Top of DATA FOR REVIEW

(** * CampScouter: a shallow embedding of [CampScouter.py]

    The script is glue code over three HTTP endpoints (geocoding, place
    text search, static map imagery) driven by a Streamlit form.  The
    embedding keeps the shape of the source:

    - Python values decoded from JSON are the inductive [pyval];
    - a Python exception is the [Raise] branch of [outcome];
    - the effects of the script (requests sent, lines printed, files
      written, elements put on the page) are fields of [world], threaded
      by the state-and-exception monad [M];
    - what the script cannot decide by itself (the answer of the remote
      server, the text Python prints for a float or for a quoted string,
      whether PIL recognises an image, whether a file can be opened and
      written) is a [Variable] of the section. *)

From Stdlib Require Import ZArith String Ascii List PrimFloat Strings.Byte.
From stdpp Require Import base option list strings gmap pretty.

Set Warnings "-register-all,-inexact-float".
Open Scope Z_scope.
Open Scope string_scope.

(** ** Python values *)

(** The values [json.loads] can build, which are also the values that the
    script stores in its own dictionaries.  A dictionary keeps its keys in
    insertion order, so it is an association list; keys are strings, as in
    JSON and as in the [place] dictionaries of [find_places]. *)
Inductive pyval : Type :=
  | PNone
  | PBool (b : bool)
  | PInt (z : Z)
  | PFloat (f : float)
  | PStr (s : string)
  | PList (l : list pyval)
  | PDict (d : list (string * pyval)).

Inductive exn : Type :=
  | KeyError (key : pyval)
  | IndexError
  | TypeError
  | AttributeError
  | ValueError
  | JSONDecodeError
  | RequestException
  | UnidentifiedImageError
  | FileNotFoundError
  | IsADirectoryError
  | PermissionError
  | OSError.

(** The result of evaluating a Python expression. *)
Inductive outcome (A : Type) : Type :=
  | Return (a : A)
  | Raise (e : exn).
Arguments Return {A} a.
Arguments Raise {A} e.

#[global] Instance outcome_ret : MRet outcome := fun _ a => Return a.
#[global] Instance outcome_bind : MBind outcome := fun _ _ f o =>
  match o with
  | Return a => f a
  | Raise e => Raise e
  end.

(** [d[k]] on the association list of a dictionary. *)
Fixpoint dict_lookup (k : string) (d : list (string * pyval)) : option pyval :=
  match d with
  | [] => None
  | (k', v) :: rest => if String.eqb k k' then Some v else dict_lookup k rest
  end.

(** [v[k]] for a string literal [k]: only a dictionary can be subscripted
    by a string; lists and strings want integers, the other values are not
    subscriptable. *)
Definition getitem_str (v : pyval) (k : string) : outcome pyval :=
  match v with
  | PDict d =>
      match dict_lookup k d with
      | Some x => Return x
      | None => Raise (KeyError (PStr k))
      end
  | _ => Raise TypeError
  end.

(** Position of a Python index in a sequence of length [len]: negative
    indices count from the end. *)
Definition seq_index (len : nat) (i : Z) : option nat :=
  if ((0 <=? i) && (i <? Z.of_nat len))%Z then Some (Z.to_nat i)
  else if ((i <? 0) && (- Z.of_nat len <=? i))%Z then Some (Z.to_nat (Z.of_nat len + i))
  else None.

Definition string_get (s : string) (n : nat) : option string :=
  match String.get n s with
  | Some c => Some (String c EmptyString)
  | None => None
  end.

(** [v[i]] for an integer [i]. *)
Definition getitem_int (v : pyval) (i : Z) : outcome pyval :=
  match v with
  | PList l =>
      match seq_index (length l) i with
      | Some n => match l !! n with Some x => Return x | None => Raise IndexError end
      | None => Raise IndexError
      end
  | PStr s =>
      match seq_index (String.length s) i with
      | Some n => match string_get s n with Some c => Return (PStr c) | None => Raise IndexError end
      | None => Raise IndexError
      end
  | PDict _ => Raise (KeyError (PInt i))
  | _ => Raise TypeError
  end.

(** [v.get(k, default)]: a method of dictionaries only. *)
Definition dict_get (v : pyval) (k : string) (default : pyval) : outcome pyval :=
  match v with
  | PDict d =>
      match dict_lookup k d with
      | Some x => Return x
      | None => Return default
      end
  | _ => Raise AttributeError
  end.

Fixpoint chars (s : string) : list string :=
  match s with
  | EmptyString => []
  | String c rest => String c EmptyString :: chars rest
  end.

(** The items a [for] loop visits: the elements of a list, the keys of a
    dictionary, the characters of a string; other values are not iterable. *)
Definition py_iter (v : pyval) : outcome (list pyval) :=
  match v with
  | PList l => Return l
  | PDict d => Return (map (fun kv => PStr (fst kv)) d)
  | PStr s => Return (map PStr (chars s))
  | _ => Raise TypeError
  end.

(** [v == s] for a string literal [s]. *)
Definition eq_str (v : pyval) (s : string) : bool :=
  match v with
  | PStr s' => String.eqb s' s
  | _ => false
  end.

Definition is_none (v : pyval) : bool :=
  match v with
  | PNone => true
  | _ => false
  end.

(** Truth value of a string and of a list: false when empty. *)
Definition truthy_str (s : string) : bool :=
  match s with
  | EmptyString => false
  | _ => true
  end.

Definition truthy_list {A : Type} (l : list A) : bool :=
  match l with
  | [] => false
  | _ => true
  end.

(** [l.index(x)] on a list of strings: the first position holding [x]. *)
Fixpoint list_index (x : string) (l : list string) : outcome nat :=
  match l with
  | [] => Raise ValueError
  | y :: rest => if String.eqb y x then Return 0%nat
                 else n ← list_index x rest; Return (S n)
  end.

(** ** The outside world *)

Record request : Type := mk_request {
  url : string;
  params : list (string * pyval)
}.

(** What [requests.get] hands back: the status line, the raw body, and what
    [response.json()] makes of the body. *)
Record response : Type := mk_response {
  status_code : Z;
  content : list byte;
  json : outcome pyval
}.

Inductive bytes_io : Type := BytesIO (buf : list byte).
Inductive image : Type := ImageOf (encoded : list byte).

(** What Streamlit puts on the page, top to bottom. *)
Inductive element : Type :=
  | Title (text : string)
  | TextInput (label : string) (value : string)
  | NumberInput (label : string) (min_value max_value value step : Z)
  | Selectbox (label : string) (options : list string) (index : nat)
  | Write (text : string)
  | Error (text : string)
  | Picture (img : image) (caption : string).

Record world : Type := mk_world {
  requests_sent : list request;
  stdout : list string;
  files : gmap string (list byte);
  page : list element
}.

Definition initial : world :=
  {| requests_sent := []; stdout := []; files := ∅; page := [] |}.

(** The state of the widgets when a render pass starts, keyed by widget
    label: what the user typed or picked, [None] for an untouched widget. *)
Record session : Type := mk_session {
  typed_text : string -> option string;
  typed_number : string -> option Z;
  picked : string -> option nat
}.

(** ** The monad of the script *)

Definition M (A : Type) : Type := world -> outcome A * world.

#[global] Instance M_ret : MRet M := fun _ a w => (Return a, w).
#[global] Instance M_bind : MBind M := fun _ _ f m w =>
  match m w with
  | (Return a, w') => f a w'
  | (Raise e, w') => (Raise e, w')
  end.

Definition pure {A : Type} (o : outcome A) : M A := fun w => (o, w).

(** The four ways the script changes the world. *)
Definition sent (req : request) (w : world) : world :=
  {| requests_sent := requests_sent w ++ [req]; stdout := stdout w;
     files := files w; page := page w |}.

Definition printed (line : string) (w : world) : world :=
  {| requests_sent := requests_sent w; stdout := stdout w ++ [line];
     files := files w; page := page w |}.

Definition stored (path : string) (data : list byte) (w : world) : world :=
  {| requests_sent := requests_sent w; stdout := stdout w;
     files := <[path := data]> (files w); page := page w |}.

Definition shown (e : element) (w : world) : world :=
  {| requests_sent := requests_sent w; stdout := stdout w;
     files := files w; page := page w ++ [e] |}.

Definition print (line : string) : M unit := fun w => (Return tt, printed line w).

Bottom of DATA FOR REVIEW
Top of DATA FOR REVIEW

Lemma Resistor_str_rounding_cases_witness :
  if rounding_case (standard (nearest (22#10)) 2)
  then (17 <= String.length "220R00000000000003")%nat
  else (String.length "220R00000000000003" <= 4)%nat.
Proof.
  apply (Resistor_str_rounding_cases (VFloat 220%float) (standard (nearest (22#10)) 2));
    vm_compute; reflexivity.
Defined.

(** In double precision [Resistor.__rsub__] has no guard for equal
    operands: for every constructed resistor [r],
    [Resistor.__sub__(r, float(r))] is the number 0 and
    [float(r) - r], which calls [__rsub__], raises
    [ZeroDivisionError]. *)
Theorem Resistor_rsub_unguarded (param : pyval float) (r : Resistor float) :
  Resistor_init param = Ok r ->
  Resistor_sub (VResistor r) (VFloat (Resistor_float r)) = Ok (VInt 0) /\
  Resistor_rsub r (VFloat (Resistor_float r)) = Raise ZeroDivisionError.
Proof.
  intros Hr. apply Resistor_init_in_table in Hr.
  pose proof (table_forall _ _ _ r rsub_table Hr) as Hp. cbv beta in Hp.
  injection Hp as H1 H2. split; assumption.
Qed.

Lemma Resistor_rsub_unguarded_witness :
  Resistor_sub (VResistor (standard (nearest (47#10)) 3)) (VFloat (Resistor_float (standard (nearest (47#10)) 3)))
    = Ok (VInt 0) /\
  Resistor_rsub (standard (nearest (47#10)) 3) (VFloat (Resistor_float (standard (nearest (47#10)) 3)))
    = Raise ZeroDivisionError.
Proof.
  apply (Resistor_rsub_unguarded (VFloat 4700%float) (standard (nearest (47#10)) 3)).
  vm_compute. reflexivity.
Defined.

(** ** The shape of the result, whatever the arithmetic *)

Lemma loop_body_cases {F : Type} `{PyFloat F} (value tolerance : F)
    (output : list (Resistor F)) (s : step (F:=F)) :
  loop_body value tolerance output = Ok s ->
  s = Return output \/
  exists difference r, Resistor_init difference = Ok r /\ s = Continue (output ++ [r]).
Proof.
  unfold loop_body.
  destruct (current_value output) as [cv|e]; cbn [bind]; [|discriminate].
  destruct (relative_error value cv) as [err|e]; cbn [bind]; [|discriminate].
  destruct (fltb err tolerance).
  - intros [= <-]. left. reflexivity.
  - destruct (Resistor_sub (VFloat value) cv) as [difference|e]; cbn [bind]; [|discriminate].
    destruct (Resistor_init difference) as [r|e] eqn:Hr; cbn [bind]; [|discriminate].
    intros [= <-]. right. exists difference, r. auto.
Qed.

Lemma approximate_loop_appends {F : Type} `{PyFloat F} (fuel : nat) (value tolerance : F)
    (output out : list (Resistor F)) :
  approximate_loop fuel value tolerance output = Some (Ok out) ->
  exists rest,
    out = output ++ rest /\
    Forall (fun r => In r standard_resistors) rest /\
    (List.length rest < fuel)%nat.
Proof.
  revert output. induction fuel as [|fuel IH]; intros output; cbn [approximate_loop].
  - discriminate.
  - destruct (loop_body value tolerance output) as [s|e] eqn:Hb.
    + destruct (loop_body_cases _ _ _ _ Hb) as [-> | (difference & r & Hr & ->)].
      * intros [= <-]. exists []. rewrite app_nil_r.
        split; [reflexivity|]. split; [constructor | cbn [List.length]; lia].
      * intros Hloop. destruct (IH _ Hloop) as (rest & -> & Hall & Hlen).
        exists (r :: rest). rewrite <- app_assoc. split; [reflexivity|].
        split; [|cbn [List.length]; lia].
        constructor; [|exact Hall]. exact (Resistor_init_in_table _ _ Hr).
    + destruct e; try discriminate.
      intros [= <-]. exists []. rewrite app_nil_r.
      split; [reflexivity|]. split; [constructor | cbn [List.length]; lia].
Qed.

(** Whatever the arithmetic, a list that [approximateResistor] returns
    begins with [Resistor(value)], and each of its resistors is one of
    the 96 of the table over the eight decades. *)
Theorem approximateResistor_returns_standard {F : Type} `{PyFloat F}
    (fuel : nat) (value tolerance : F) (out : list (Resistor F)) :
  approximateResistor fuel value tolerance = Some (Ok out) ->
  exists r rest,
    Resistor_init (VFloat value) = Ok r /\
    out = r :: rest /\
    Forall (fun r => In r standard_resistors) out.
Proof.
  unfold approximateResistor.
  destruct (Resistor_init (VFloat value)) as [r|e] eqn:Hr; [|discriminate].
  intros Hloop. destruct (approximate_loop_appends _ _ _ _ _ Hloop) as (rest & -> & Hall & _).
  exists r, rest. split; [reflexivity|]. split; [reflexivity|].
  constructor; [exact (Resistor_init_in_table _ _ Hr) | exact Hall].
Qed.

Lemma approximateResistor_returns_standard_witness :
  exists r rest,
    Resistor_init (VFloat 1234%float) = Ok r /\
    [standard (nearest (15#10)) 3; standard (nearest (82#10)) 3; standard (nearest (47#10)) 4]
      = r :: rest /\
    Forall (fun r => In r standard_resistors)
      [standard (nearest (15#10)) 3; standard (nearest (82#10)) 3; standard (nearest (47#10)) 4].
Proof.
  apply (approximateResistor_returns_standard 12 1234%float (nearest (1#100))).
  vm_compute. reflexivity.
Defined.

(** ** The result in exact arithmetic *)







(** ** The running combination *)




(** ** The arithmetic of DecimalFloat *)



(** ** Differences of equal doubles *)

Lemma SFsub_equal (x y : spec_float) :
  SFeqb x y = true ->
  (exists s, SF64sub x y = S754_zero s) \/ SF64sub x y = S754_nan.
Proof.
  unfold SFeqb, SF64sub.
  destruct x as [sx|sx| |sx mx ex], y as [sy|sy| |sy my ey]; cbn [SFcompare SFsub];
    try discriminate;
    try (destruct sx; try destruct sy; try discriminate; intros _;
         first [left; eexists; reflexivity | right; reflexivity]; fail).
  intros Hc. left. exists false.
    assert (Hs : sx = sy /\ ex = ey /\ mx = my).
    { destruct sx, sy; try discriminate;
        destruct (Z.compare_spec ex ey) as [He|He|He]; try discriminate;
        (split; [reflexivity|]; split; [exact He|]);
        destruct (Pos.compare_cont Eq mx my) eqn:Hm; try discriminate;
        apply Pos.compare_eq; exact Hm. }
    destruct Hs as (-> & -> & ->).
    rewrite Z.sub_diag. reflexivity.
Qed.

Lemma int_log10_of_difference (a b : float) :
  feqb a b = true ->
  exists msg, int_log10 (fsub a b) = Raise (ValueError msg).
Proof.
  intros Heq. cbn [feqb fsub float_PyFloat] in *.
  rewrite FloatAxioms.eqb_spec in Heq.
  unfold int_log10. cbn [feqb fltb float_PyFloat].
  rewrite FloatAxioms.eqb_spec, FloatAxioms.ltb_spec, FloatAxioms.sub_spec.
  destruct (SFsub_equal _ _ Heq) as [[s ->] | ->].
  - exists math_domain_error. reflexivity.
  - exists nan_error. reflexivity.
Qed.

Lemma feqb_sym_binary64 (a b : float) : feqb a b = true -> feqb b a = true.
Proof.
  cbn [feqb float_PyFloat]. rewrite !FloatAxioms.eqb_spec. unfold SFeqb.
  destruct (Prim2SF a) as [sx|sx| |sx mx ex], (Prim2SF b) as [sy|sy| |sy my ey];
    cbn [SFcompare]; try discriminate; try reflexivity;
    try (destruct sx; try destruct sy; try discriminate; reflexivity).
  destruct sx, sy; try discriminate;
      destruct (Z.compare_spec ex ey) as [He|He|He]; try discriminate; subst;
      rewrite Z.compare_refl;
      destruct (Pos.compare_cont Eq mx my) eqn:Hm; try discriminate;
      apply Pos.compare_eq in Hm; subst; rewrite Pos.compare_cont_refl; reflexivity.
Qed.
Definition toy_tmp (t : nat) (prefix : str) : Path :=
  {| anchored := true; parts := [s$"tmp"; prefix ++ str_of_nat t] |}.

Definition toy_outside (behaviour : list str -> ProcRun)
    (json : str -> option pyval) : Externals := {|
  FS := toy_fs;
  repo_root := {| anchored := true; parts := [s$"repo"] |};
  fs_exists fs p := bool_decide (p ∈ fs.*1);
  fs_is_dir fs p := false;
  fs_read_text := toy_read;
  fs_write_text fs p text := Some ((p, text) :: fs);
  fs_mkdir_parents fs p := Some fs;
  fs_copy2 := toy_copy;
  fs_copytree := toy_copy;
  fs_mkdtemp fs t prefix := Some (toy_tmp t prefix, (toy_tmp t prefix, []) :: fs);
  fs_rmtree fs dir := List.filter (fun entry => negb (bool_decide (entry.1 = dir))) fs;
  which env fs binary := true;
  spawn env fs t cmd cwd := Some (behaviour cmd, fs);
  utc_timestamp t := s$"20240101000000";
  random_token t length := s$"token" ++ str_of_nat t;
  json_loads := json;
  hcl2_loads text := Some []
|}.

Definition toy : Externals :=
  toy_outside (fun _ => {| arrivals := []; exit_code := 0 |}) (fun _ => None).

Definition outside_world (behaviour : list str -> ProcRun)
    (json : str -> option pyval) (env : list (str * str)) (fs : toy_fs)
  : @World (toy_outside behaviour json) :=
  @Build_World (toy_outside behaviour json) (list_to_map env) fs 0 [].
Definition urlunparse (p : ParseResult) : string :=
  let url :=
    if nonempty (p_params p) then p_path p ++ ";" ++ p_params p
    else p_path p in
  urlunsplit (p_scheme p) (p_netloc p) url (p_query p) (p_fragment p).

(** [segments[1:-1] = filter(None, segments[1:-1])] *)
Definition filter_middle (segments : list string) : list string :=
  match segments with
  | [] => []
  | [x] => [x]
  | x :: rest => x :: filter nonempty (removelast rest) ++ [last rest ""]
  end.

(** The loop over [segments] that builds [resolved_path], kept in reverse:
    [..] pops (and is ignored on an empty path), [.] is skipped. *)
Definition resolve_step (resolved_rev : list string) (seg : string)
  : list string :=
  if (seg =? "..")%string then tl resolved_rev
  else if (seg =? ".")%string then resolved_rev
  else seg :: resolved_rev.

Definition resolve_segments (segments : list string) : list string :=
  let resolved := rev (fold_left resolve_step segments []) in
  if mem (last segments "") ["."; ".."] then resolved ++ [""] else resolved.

Bottom of DATA FOR REVIEW
Top of DATA FOR REVIEW

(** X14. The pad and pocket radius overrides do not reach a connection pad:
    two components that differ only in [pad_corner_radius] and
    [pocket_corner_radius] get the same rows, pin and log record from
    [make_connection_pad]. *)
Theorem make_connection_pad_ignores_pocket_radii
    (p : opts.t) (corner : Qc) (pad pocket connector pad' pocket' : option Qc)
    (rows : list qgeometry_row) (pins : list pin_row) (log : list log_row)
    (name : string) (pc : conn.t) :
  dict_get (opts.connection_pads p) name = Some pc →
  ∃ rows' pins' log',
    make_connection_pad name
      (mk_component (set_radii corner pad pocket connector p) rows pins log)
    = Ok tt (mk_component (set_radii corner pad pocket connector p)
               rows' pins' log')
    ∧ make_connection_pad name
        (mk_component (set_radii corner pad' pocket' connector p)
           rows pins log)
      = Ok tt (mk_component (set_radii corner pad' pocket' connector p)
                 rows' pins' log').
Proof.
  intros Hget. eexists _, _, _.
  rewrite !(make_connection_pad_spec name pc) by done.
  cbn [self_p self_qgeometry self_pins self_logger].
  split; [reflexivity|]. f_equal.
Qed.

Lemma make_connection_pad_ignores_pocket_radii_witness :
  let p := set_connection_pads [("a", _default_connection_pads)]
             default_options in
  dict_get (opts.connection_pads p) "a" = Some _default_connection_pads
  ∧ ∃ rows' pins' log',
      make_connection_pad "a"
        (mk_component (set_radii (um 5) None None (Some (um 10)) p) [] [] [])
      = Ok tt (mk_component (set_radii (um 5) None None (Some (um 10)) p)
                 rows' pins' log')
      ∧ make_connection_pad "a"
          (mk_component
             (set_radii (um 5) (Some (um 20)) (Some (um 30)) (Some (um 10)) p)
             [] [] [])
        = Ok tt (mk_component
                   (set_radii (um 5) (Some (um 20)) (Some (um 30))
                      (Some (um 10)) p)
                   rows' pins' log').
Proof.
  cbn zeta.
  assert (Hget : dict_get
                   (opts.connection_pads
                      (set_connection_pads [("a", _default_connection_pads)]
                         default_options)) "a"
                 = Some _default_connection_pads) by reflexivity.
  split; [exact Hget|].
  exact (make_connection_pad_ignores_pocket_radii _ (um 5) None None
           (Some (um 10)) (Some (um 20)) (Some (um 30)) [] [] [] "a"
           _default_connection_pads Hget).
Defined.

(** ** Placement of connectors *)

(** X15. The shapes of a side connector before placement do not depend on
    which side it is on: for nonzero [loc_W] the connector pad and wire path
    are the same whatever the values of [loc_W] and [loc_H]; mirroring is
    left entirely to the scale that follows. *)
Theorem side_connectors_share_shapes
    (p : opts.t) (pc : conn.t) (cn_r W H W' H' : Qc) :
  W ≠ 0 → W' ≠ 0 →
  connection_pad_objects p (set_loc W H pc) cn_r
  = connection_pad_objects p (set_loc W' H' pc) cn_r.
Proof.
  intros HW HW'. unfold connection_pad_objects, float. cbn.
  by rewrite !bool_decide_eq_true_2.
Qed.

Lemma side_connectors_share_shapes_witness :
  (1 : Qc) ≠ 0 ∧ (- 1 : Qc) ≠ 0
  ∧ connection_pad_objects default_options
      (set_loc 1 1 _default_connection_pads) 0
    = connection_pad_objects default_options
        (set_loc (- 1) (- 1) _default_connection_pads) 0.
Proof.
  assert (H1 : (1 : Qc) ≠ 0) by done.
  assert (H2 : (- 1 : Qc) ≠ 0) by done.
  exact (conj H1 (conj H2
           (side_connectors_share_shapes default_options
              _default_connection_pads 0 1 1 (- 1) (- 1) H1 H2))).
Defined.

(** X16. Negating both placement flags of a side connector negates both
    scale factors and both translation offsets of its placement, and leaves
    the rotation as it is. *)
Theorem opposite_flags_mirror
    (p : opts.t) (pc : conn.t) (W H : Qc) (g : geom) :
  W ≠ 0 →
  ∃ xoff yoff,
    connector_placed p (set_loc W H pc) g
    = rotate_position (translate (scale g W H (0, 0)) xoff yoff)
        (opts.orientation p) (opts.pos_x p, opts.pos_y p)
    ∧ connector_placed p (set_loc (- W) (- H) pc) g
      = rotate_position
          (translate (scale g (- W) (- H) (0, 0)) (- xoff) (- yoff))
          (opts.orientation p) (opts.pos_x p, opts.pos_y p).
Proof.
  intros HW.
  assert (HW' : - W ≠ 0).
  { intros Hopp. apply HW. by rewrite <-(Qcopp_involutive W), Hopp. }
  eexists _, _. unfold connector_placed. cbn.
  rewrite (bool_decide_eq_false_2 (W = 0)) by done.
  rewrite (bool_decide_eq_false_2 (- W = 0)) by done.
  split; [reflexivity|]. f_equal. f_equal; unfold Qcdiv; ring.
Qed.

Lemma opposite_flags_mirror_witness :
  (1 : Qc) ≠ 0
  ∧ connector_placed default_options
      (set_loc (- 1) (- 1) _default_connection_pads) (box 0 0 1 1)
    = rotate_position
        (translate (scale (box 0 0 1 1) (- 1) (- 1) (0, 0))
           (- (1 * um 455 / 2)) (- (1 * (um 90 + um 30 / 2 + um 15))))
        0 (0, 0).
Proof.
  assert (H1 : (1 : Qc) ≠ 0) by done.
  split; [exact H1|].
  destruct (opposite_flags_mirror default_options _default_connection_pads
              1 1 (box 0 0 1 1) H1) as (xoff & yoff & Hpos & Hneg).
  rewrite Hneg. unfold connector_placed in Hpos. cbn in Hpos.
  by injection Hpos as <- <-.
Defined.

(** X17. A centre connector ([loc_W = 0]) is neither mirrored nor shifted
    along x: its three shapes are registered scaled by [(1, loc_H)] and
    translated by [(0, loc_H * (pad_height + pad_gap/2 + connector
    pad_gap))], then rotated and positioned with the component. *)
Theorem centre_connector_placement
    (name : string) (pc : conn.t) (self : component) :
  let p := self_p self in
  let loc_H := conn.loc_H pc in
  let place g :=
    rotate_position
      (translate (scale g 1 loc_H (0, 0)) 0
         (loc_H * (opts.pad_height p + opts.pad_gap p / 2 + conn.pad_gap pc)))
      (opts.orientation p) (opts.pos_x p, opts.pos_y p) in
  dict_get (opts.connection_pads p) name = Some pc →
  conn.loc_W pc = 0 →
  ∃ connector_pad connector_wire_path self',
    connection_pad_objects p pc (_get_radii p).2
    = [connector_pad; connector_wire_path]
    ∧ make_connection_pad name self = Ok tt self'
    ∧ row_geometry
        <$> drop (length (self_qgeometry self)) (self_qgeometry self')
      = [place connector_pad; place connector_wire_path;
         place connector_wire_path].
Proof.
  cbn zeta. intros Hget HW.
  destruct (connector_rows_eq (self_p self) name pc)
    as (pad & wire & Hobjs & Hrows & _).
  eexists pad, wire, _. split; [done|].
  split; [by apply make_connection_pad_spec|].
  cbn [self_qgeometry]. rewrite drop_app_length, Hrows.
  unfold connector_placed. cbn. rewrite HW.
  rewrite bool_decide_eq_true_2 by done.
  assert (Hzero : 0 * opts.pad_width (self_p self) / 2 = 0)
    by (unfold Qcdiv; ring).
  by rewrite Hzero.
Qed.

Bottom of DATA FOR REVIEW

WHAT YOU HAVE TO DO >> When you reach the line in the material above that holds "(** * CampScouter: a", begin reproducing lines exactly, and stop after the line that holds "- a Python exception".

ANSWER BELOW >>
(** * CampScouter: a shallow embedding of [CampScouter.py]

    The script is glue code over three HTTP endpoints (geocoding, place
    text search, static map imagery) driven by a Streamlit form.  The
    embedding keeps the shape of the source:

    - Python values decoded from JSON are the inductive [pyval];
    - a Python exception is the [Raise] branch of [outcome];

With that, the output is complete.